Saved data entries:
__________________________________________________

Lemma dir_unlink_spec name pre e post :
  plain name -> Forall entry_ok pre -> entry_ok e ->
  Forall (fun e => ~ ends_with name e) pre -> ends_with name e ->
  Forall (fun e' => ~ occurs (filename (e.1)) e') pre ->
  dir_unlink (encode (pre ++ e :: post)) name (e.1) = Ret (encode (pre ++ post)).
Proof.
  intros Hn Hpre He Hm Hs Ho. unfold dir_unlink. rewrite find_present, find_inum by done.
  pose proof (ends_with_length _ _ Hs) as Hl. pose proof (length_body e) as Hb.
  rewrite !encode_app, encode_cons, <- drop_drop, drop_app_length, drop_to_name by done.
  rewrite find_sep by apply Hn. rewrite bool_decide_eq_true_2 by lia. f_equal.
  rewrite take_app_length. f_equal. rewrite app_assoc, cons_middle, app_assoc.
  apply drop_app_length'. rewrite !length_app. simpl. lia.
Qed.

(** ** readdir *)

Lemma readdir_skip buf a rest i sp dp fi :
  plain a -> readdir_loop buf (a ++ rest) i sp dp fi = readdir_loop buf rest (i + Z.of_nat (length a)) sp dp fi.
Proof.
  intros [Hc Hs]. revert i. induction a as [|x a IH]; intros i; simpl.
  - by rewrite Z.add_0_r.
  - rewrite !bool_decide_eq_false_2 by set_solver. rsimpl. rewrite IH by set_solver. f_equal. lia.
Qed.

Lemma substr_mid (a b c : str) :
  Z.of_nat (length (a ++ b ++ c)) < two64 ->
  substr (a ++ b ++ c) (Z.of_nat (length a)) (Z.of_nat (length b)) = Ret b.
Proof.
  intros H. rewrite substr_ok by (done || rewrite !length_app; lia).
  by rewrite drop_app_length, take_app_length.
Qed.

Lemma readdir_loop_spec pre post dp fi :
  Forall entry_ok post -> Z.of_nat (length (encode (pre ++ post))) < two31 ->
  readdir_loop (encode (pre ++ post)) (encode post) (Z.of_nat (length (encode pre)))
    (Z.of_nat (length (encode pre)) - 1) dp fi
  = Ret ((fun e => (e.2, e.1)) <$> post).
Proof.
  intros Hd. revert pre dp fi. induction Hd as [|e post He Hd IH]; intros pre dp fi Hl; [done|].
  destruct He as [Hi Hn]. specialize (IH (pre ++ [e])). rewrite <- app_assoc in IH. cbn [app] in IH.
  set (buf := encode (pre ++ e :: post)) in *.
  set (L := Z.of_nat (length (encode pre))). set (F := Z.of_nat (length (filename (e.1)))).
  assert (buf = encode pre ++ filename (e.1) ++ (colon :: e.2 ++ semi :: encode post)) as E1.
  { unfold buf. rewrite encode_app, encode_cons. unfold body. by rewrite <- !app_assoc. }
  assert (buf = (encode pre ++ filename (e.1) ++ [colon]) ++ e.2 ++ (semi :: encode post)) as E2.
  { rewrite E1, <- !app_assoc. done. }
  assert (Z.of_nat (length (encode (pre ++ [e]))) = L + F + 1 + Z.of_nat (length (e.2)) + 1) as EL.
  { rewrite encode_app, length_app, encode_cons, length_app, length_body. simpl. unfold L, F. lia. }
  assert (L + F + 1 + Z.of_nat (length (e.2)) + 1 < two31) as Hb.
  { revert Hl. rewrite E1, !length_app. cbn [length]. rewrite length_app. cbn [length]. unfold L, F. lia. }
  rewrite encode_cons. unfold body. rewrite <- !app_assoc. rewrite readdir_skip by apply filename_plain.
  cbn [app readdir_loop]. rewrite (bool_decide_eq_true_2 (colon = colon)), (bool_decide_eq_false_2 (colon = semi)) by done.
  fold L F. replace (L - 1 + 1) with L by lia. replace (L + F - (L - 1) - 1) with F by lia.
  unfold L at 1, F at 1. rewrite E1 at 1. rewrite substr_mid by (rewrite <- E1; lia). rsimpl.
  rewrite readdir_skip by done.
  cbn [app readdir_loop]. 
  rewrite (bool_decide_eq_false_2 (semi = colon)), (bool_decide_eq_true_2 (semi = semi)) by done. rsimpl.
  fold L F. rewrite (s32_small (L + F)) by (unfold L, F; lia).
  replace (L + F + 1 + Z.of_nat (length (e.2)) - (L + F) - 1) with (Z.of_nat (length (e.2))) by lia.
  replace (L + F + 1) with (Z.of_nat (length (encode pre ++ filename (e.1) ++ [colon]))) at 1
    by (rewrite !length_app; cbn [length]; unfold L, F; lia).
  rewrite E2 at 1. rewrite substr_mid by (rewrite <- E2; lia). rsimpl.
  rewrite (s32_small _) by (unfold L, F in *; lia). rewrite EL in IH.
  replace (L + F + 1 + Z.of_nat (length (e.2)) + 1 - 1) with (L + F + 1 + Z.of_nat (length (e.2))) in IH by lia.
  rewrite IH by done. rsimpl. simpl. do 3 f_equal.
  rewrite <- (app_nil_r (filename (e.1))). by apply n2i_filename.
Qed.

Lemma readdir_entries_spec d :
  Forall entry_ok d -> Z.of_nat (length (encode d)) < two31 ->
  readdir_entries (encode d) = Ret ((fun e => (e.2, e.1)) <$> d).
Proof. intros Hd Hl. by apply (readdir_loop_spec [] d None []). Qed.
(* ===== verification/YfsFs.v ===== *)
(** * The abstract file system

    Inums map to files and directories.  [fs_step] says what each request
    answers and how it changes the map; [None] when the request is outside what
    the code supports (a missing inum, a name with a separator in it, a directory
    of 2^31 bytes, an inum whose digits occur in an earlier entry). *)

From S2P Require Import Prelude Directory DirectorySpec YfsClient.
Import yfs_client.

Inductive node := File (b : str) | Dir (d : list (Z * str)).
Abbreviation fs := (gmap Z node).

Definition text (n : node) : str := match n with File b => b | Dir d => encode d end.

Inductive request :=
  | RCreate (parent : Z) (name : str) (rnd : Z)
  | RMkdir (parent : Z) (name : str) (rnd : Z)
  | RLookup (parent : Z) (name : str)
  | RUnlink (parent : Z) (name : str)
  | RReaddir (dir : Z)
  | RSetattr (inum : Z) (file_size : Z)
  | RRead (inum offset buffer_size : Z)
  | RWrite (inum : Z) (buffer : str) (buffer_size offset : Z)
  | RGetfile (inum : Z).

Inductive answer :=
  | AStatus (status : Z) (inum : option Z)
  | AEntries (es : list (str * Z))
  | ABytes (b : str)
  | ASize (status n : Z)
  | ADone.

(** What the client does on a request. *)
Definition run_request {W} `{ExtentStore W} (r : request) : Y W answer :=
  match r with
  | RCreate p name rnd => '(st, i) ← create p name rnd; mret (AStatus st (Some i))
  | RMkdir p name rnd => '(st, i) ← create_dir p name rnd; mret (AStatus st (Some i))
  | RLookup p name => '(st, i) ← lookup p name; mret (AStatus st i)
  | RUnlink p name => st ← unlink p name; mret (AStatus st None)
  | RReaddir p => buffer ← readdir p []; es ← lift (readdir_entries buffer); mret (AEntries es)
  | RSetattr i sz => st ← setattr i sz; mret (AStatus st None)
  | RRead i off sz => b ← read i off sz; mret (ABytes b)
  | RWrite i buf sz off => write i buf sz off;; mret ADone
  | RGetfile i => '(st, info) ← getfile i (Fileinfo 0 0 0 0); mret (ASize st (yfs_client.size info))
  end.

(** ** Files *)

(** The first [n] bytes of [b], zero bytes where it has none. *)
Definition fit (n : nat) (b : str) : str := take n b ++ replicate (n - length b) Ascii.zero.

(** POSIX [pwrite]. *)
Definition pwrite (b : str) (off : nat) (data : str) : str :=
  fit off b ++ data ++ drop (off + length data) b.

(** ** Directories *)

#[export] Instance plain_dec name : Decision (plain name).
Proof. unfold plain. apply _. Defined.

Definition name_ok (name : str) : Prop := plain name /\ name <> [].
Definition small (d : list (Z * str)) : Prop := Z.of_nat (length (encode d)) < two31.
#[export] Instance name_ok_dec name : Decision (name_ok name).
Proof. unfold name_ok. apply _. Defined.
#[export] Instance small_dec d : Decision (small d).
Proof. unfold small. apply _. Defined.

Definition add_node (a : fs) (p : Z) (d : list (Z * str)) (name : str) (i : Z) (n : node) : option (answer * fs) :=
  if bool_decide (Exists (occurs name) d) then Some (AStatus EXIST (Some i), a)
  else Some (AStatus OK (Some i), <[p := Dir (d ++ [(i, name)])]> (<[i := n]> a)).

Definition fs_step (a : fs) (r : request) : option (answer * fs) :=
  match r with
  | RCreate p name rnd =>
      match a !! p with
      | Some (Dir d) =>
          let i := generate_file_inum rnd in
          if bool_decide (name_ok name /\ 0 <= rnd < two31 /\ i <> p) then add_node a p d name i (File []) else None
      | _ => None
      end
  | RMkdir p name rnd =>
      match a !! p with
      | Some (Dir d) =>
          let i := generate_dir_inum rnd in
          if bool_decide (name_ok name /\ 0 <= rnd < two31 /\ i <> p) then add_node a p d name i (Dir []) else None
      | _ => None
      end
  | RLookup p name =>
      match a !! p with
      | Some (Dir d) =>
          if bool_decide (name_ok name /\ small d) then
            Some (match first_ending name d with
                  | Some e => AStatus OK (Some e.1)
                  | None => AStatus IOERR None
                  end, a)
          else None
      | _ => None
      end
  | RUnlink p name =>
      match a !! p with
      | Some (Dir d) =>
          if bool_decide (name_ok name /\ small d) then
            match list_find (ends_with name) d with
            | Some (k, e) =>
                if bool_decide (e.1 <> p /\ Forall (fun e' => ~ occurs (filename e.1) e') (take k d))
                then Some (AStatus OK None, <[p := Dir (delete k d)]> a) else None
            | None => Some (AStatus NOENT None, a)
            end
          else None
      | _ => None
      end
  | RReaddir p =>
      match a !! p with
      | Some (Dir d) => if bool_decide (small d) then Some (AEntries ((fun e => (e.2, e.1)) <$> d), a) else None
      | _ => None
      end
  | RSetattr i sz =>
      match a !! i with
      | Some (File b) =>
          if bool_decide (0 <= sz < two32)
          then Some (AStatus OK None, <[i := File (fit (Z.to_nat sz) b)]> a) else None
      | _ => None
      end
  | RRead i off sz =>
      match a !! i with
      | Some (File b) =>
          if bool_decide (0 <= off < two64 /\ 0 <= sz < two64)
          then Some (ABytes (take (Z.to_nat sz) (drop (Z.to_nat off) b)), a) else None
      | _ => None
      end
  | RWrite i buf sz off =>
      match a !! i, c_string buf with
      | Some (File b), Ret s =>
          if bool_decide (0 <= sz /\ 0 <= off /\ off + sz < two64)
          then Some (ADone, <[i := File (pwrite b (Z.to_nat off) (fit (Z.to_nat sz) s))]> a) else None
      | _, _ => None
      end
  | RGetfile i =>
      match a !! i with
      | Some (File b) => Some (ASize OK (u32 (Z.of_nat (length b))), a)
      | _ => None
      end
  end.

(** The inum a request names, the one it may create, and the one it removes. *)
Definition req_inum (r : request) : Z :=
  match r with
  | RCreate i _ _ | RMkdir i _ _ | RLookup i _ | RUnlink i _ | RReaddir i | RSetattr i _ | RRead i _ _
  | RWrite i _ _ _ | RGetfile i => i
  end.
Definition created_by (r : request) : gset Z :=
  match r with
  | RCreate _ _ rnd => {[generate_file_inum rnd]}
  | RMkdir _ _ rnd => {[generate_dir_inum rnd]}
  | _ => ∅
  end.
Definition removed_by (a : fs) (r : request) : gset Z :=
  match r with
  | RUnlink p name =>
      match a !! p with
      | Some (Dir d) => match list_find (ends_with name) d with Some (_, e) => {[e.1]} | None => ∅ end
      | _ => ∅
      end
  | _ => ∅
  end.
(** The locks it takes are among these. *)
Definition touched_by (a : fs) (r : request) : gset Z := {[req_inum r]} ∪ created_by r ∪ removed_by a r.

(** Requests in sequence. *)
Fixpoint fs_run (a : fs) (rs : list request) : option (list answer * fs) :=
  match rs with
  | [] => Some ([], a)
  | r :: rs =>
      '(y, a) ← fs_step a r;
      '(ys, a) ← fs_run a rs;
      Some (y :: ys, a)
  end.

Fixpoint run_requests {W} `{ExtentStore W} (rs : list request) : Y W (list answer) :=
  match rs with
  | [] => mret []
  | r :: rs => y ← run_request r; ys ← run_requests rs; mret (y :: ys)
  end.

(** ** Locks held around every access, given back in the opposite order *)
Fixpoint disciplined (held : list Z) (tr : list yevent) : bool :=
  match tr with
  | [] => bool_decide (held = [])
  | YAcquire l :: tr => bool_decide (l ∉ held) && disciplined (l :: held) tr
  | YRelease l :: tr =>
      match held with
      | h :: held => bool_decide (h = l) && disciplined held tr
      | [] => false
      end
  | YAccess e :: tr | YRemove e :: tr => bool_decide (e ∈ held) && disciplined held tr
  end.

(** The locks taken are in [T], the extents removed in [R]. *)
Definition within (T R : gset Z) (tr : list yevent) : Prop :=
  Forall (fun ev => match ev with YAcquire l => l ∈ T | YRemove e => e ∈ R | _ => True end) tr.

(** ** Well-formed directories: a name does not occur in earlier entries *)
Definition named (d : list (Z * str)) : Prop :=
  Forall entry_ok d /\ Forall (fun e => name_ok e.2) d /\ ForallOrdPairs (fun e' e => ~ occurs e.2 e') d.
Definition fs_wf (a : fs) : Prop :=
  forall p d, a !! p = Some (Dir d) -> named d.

__________________________________________________

*Exercise prompt:*
Above are the entries. Copy exactly the part that opens with the line containing "unfold buf. rewrite" and closes with the line containing "encode_cons, length_app, length_body.", and no more.

*Output for this exercise:*
  { unfold buf. rewrite encode_app, encode_cons. unfold body. by rewrite <- !app_assoc. }
  assert (buf = (encode pre ++ filename (e.1) ++ [colon]) ++ e.2 ++ (semi :: encode post)) as E2.
  { rewrite E1, <- !app_assoc. done. }
  assert (Z.of_nat (length (encode (pre ++ [e]))) = L + F + 1 + Z.of_nat (length (e.2)) + 1) as EL.
  { rewrite encode_app, length_app, encode_cons, length_app, length_body. simpl. unfold L, F. lia. }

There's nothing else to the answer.